Le hall d’entrée me fit sortir un souffle de soulagement. Je me dis que j’étais enfin revenu au début. Je n’avais plus qu’à tourner à droite pour le retrouver. 

Je me rendis compte que, gauche ou droite, les couloirs sont les mêmes. Exactement identiques. Ce n’est pas une maison abandonnée pour rien, haha. Les anciens propriétaires ont des goûts particuliers. Ils doivent aimer la simplicité, ce n’est pas blâmable. 

“Hé, Chris, tu fous quoi ? Tu te crois drôle, à faire ce genre de blagues dans ces circonstances ?”, criai-je. Je n’eus toujours aucune réponse et décidai d’accélérer le pas, au cas où il se serait vraiment passé quelque chose. 

Une porte entièrement ouverte se trouva devant moi. Je m’y introduisis et vis Chris statique en plein milieu. 

- Eh, fieux, tu fabriques quoi ? Tu joues à 1-2-3 soleil avec Casper ? 

Si j’avais connu la raison pour laquelle il ne bougeait pas, je me serais abstenu de faire ces commentaires. Un cadavre d’une puanteur sans nom se trouvait devant nous. Je pouvais sentir sa décomposition sans voir le corps. 

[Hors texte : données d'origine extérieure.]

(* ===== verification/EngineExamples.v ===== *)
(** The engine theorems applied to one drive with a freshly formatted arena. *)
From S2P Require Import Prelude Bytes Device KixTypes Arena ArenaCodec ArenaInv ArenaOps ArenaOpen ArenaExamples Engine EngineProps.

#[local] Existing Instance crc32_software.

Opaque zeroed splice slice.

Definition en_home (c : ChunkId) : Z := 3.
Definition en_kix : Kix DriveArena :=
  mkKix [∅; ∅; ∅] {[3 := Some ex_formatted]} {[3 := ∅]}.

Lemma en_inv : engine_inv en_home [ex_config] en_kix.
Proof.
  assert (∀ c, live en_kix c = None) as Hlive.
  { intros c. unfold live, shard_live. cbn [kx_shards en_kix].
    destruct (shard_of en_kix c) as [|[|[|i]]]; cbn; apply lookup_empty. }
  split.
  - done.
  - intros i s c r Hi Hc. assert (s = ∅) as ->.
    { destruct i as [|[|[|i]]]; cbn in Hi; by simplify_eq. }
    by rewrite lookup_empty in Hc.
  - intros d o Ho. cbn in Ho. apply lookup_singleton_Some in Ho as [<- <-].
    exists ex_config, ex_formatted, ∅. split_and!; [set_solver|done|done| |].
    + exists 0. apply ex_inv.
    + intros c. rewrite lookup_empty, Hlive. by case_decide.
  - intros cfg ->%list_elem_of_singleton. cbn. rewrite lookup_singleton_eq. eauto.
Qed.

Lemma en_holds : dl_holds ex_config ex_formatted ∅.
Proof. exists 0. apply ex_inv. Qed.

Definition en_dx : DeltaEntry := delta_upsert ex_x (ex_record 1).
Definition en_dy : DeltaEntry := delta_upsert ex_y (ex_record 5).

(** Two appends with an empty poll between them, and a stop. *)
Definition en_polls : polls := [Some (ReqAppend en_dx); None; Some (ReqAppend en_dy); Some ReqStop].

Lemma drive_main_coalesces_witness :
  ∃ a replies, drive_main 4 None en_polls ex_formatted = (a, replies) ∧
    replies.*1 = [ReqAppend en_dx; ReqAppend en_dy].
Proof.
  destruct (drive_main 4 None en_polls ex_formatted) as [a replies] eqn:E.
  destruct (drive_main_coalesces ex_config 4 en_polls ex_formatted ∅ a replies en_holds
    ltac:(repeat constructor; by vm_compute) ltac:(cbn; lia) E) as (_ & _ & Hr).
  exists a, replies. split; [reflexivity|]. apply (Hr [en_dx; en_dy]). right. reflexivity.
Defined.

Lemma drive_main_reorders_witness :
  ∃ a replies, drive_main 4 None [Some (ReqAppend en_dx); None; Some (ReqCheckpoint [(ex_x, ex_record 1)]);
      Some (ReqAppend en_dy)] ex_formatted = (a, replies) ∧
    replies.*1 = [ReqAppend en_dx; ReqAppend en_dy; ReqCheckpoint [(ex_x, ex_record 1)]].
Proof.
  destruct (drive_main 4 None [Some (ReqAppend en_dx); None; Some (ReqCheckpoint [(ex_x, ex_record 1)]);
      Some (ReqAppend en_dy)] ex_formatted) as [a replies] eqn:E.
  destruct (drive_main 4 None [Some (ReqAppend en_dx); None; Some (ReqCheckpoint []);
      Some (ReqCheckpoint [(ex_x, ex_record 1)])] ex_formatted) as [a2 replies2] eqn:E2.
  destruct (drive_main_reorders ex_config ex_formatted ∅ en_dx en_dy [(ex_x, ex_record 1)] [] a replies a2 replies2
    en_holds ltac:(repeat constructor; by vm_compute) E E2) as (Hr & _).
  exists a, replies. split; [reflexivity|exact Hr].
Defined.

Lemma en_x_wf : chunk_id_wf ex_x.
Proof. reflexivity. Qed.

Lemma en_record_wf : location_record_wf (ex_record 1).
Proof. by vm_compute. Qed.

Lemma engine_restart_witness :
  ∃ k k', client_step en_home en_kix k ∧ engine_open 5 (stopped_drives k [ex_config]) = Ok (k', []) ∧
    kix_get k' ex_x = kix_get k ex_x.
Proof.
  destruct (kix_upsert ex_x 4 (ex_record 1) en_kix) as [k res] eqn:E.
  assert (client_step en_home en_kix k) as Hs
    by exact (step_upsert en_home en_kix ex_x 4 (ex_record 1) k res en_x_wf en_record_wf eq_refl E).
  destruct (engine_restart en_home [ex_config] en_kix k 5 en_inv (rtc_once _ _ Hs)) as (k' & E' & _ & Hg);
    [by repeat constructor; intros ?%elem_of_nil|done|lia|].
  exists k, k'. split_and!; [done|exact E'|apply Hg].
Defined.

Je saisis le bras de Chris et l’emmenai avec moi à l’extérieur de ce bâtiment maudit. On courut sans nous retourner, comme si notre vie en dépendait. 

Arrivé dehors, on tomba sur la route en essayant de nous calmer. L'adrénaline était plus que présente, et on émit un rire incontrôlable en même temps. 

- C'est pour ça que l’urbex tue, mon gars. Je ne m’attendais pas à voir un type mort, mais le ressenti en valait la chandelle, dit Chris avec enthousiasme. 

- Ouais, mais ça reste un mort sans que personne ne soit au courant. Il faut prévenir la police. 

Sans tergiverser, je pris mon téléphone et composai le 112 pour alerter les autorités. 

Quand la police arriva, trois policiers sortirent de la voiture. L'un d’entre eux nous demanda si nous allions bien. On lui répondit “oui” en hochant la tête. 

- Ok, je sais que vous avez déjà expliqué la situation au téléphone, mais vous comprendrez que c’est normal et logique je vous demande un rapport une nouvelle fois, nous dit celui qui semblait être le plus gradé. 

- Bien sûr, on comprend tout à fait, dit Chris sans perdre une seconde. 

Une fois le rapport terminé, les deux autres officiers entrèrent dans la maison, arme à la main. L'attente fut assez longue, mais ils ressortirent en informant celui qui était resté avec nous avec leur compte rendu. 

- Bien. Prévenez les collègues et le procureur général de la situation. On ira toquer aux portes une fois que ces deux-là seront partis, dit-il avec peu d’entrain. 

Il nous invita gentiment à nous en aller, en nous remerciant de les avoir prévenus et en nous disant de ne plus faire d’urbex, car c’était illégal. 

Dos tournés, je tapai la poitrine de Chris en crachant qu’on l’avait échappé belle. Il vaudrait mieux que je m’écoute plus de fois, dorénavant. 

- T'es un vrai rabat-joie. Tu ne vas pas me dire que tu ne t’es pas amusé, si ? Je parie que c’est le cas, sinon tu n’aurais pas rigolé une fois sorti, dit Chris de façon exaspérée. 

- Même si ça venait à être le cas, il faut qu’on fasse gaffe. On n’est plus des gosses. Une seule erreur et la justice sera sur notre dos. 

Je le vis hausser les épaules, pour ensuite, de sa main, me frotter les cheveux comme s’il me savonnait. Il a beau être un enfant parfois, ça reste mon meilleur pote. Et il a raison, je me suis bien marré. Ça m’a permis de ne plus penser à cette ombre et à cette femme. Si c’était à refaire, je le referais, mais avec plus de précautions. 

Et puis, si je meurs demain, j'ai vécu pleinement. Autant ne rien regretter tant que je le peux.